(** * go-chat-app: task store and WebSocket chat relay

    A shallow embedding of [main.go] (the task API handlers and the chat
    handlers [handleConnections] / [handleMessages]) and of the chat-only
    variant [Go Chat Application/main.go], whose two chat handlers are
    textually the same.

    Package-level variables of the program are the fields of one record
    [World]; every handler is a function that takes the world and returns
    the new one.  What the program only reaches through libraries (the
    peer's transport, the order in which Go ranges over a map) is kept
    apart from the program's own variables and is named as such. *)

From stdpp Require Import gmap strings list fin_maps sorting.

#[local] Set Warnings "-clear-no-such-hyp".

Local Open Scope Z_scope.

(** ** Data *)

(** Go's [int] on the 64-bit targets: [nextID++] wraps around. *)
Definition int_min : Z := - 2 ^ 63.
Definition int_max : Z := 2 ^ 63 - 1.
Definition int_wrap (z : Z) : Z := (z + 2 ^ 63) `mod` 2 ^ 64 - 2 ^ 63.

(** [type Task struct] *)
Record Task := mkTask {
  ID : Z;
  Title : string;
  Description : string;
  Status : string;
}.

(** [type Message struct] *)
Record Message := mkMessage {
  Username : string;
  Content : string;
}.

#[global] Instance Task_eq_dec : EqDecision Task.
Proof. solve_decision. Defined.

#[global] Instance Message_eq_dec : EqDecision Message.
Proof. solve_decision. Defined.

(** A [*websocket.Conn]: the pointer is the key of the [clients] map. *)
Definition Conn := positive.

(** What the peer's end of a connection looks like to the program
    (gorilla/websocket is a dependency, not code of this repository):
    [conn_closed] is set by [Close]; [conn_closes] counts the calls of
    [Close], a record of what the program did rather than a state of the
    connection; [conn_broken] says that the transport has failed, which
    is the environment's doing; [conn_outbox] is what [WriteJSON] has
    delivered, oldest first. *)
Record ConnState := mkConn {
  conn_closed : bool;
  conn_closes : nat;
  conn_broken : bool;
  conn_outbox : list Message;
}.

Definition fresh_conn : ConnState := mkConn false 0 false [].

#[global] Instance ConnState_inhabited : Inhabited ConnState :=
  populate fresh_conn.

(** Lock discipline, recorded as the program runs: which package-level
    variable a statement touches, whether it writes, and which mutexes
    the running goroutine holds at that point. *)
Inductive Mutex := TasksMu.
Inductive Var := VTasks | VNextID | VClients.

#[global] Instance Mutex_eq_dec : EqDecision Mutex.
Proof. solve_decision. Defined.

#[global] Instance Var_eq_dec : EqDecision Var.
Proof. solve_decision. Defined.

Record Access := mkAccess {
  acc_var : Var;
  acc_write : bool;
  acc_held : list Mutex;
}.

(** One call of [WriteJSON]: the connection, the message, and whether the
    call returned a nil error. *)
Record WriteEvent := mkWrite {
  wr_conn : Conn;
  wr_msg : Message;
  wr_ok : bool;
}.

(** The package-level variables ([tasks], [nextID], [clients],
    [broadcast]); the connections that exist, with the pointer that the
    next successful upgrade will return (an allocation never returns a
    pointer already handed out); and three ghost fields that only record
    what happened: the calls of [WriteJSON], the accesses to shared
    variables, and the mutexes held by the goroutine that is running.
    [broadcast] is an unbuffered channel: a sender parked on it is a
    message waiting in the queue, first come first served. *)
Record World := mkWorld {
  tasks : list Task;
  nextID : Z;
  clients : gmap Conn bool;
  broadcast : list Message;
  conns : gmap Conn ConnState;
  next_conn : Conn;
  wlog : list WriteEvent;
  trace : list Access;
  held : list Mutex;
}.

(** The program at start: [var tasks []Task], [nextID int = 1],
    [clients = make(map...)], [broadcast = make(chan Message)]. *)
Definition init : World := mkWorld [] 1 ∅ [] ∅ 1%positive [] [] [].

Definition set_tasks (ts : list Task) (w : World) : World :=
  mkWorld ts (nextID w) (clients w) (broadcast w) (conns w)
    (next_conn w) (wlog w) (trace w) (held w).
Definition set_nextID (n : Z) (w : World) : World :=
  mkWorld (tasks w) n (clients w) (broadcast w) (conns w)
    (next_conn w) (wlog w) (trace w) (held w).
Definition set_clients (m : gmap Conn bool) (w : World) : World :=
  mkWorld (tasks w) (nextID w) m (broadcast w) (conns w)
    (next_conn w) (wlog w) (trace w) (held w).
Definition set_broadcast (q : list Message) (w : World) : World :=
  mkWorld (tasks w) (nextID w) (clients w) q (conns w)
    (next_conn w) (wlog w) (trace w) (held w).
Definition set_conns (cs : gmap Conn ConnState) (w : World) : World :=
  mkWorld (tasks w) (nextID w) (clients w) (broadcast w) cs
    (next_conn w) (wlog w) (trace w) (held w).
Definition set_next_conn (c : Conn) (w : World) : World :=
  mkWorld (tasks w) (nextID w) (clients w) (broadcast w) (conns w)
    c (wlog w) (trace w) (held w).
Definition set_wlog (l : list WriteEvent) (w : World) : World :=
  mkWorld (tasks w) (nextID w) (clients w) (broadcast w) (conns w)
    (next_conn w) l (trace w) (held w).
Definition set_trace (t : list Access) (w : World) : World :=
  mkWorld (tasks w) (nextID w) (clients w) (broadcast w) (conns w)
    (next_conn w) (wlog w) t (held w).
Definition set_held (h : list Mutex) (w : World) : World :=
  mkWorld (tasks w) (nextID w) (clients w) (broadcast w) (conns w)
    (next_conn w) (wlog w) (trace w) h.

(** ** Locks and accesses *)

Definition Lock (mu : Mutex) (w : World) : World := set_held (mu :: held w) w.
Definition Unlock (mu : Mutex) (w : World) : World :=
  set_held (filter (λ m, m ≠ mu) (held w)) w.

(** A statement of the running goroutine touches [v]. *)
Definition access (v : Var) (write : bool) (w : World) : World :=
  set_trace (trace w ++ [mkAccess v write (held w)]) w.

(** Two accesses by different goroutines conflict when they touch the
    same variable, one of them writes, and no mutex is held at both. *)
Definition racesb (a b : Access) : bool :=
  bool_decide (acc_var a = acc_var b)
  && (acc_write a || acc_write b)
  && forallb (λ m, negb (bool_decide (m ∈ acc_held b))) (acc_held a).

- [EXERCISE]:
Every single entry is to be retyped exactly.

- [ANSWER TO THIS EXERCISE]:
(** * go-chat-app: task store and WebSocket chat relay

    A shallow embedding of [main.go] (the task API handlers and the chat
    handlers [handleConnections] / [handleMessages]) and of the chat-only
    variant [Go Chat Application/main.go], whose two chat handlers are
    textually the same.

    Package-level variables of the program are the fields of one record
    [World]; every handler is a function that takes the world and returns
    the new one.  What the program only reaches through libraries (the
    peer's transport, the order in which Go ranges over a map) is kept
    apart from the program's own variables and is named as such. *)

From stdpp Require Import gmap strings list fin_maps sorting.

#[local] Set Warnings "-clear-no-such-hyp".

Local Open Scope Z_scope.

(** ** Data *)

(** Go's [int] on the 64-bit targets: [nextID++] wraps around. *)
Definition int_min : Z := - 2 ^ 63.
Definition int_max : Z := 2 ^ 63 - 1.
Definition int_wrap (z : Z) : Z := (z + 2 ^ 63) `mod` 2 ^ 64 - 2 ^ 63.

(** [type Task struct] *)
Record Task := mkTask {
  ID : Z;
  Title : string;
  Description : string;
  Status : string;
}.

(** [type Message struct] *)
Record Message := mkMessage {
  Username : string;
  Content : string;
}.

#[global] Instance Task_eq_dec : EqDecision Task.
Proof. solve_decision. Defined.

#[global] Instance Message_eq_dec : EqDecision Message.
Proof. solve_decision. Defined.

(** A [*websocket.Conn]: the pointer is the key of the [clients] map. *)
Definition Conn := positive.

(** What the peer's end of a connection looks like to the program
    (gorilla/websocket is a dependency, not code of this repository):
    [conn_closed] is set by [Close]; [conn_closes] counts the calls of
    [Close], a record of what the program did rather than a state of the
    connection; [conn_broken] says that the transport has failed, which
    is the environment's doing; [conn_outbox] is what [WriteJSON] has
    delivered, oldest first. *)
Record ConnState := mkConn {
  conn_closed : bool;
  conn_closes : nat;
  conn_broken : bool;
  conn_outbox : list Message;
}.

Definition fresh_conn : ConnState := mkConn false 0 false [].

#[global] Instance ConnState_inhabited : Inhabited ConnState :=
  populate fresh_conn.

(** Lock discipline, recorded as the program runs: which package-level
    variable a statement touches, whether it writes, and which mutexes
    the running goroutine holds at that point. *)
Inductive Mutex := TasksMu.
Inductive Var := VTasks | VNextID | VClients.

#[global] Instance Mutex_eq_dec : EqDecision Mutex.
Proof. solve_decision. Defined.

#[global] Instance Var_eq_dec : EqDecision Var.
Proof. solve_decision. Defined.

Record Access := mkAccess {
  acc_var : Var;
  acc_write : bool;
  acc_held : list Mutex;
}.

(** One call of [WriteJSON]: the connection, the message, and whether the
    call returned a nil error. *)
Record WriteEvent := mkWrite {
  wr_conn : Conn;
  wr_msg : Message;
  wr_ok : bool;
}.

(** The package-level variables ([tasks], [nextID], [clients],
    [broadcast]); the connections that exist, with the pointer that the
    next successful upgrade will return (an allocation never returns a
    pointer already handed out); and three ghost fields that only record
    what happened: the calls of [WriteJSON], the accesses to shared
    variables, and the mutexes held by the goroutine that is running.
    [broadcast] is an unbuffered channel: a sender parked on it is a
    message waiting in the queue, first come first served. *)
Record World := mkWorld {
  tasks : list Task;
  nextID : Z;
  clients : gmap Conn bool;
  broadcast : list Message;
  conns : gmap Conn ConnState;
  next_conn : Conn;
  wlog : list WriteEvent;
  trace : list Access;
  held : list Mutex;
}.

(** The program at start: [var tasks []Task], [nextID int = 1],
    [clients = make(map...)], [broadcast = make(chan Message)]. *)
Definition init : World := mkWorld [] 1 ∅ [] ∅ 1%positive [] [] [].

Definition set_tasks (ts : list Task) (w : World) : World :=
  mkWorld ts (nextID w) (clients w) (broadcast w) (conns w)
    (next_conn w) (wlog w) (trace w) (held w).
Definition set_nextID (n : Z) (w : World) : World :=
  mkWorld (tasks w) n (clients w) (broadcast w) (conns w)
    (next_conn w) (wlog w) (trace w) (held w).
Definition set_clients (m : gmap Conn bool) (w : World) : World :=
  mkWorld (tasks w) (nextID w) m (broadcast w) (conns w)
    (next_conn w) (wlog w) (trace w) (held w).
Definition set_broadcast (q : list Message) (w : World) : World :=
  mkWorld (tasks w) (nextID w) (clients w) q (conns w)
    (next_conn w) (wlog w) (trace w) (held w).
Definition set_conns (cs : gmap Conn ConnState) (w : World) : World :=
  mkWorld (tasks w) (nextID w) (clients w) (broadcast w) cs
    (next_conn w) (wlog w) (trace w) (held w).
Definition set_next_conn (c : Conn) (w : World) : World :=
  mkWorld (tasks w) (nextID w) (clients w) (broadcast w) (conns w)
    c (wlog w) (trace w) (held w).
Definition set_wlog (l : list WriteEvent) (w : World) : World :=
  mkWorld (tasks w) (nextID w) (clients w) (broadcast w) (conns w)
    (next_conn w) l (trace w) (held w).
Definition set_trace (t : list Access) (w : World) : World :=
  mkWorld (tasks w) (nextID w) (clients w) (broadcast w) (conns w)
    (next_conn w) (wlog w) t (held w).
Definition set_held (h : list Mutex) (w : World) : World :=
  mkWorld (tasks w) (nextID w) (clients w) (broadcast w) (conns w)
    (next_conn w) (wlog w) (trace w) h.

(** ** Locks and accesses *)

Definition Lock (mu : Mutex) (w : World) : World := set_held (mu :: held w) w.
Definition Unlock (mu : Mutex) (w : World) : World :=
  set_held (filter (λ m, m ≠ mu) (held w)) w.

(** A statement of the running goroutine touches [v]. *)
Definition access (v : Var) (write : bool) (w : World) : World :=
  set_trace (trace w ++ [mkAccess v write (held w)]) w.

(** Two accesses by different goroutines conflict when they touch the
    same variable, one of them writes, and no mutex is held at both. *)
Definition racesb (a b : Access) : bool :=
  bool_decide (acc_var a = acc_var b)
  && (acc_write a || acc_write b)
  && forallb (λ m, negb (bool_decide (m ∈ acc_held b))) (acc_held a).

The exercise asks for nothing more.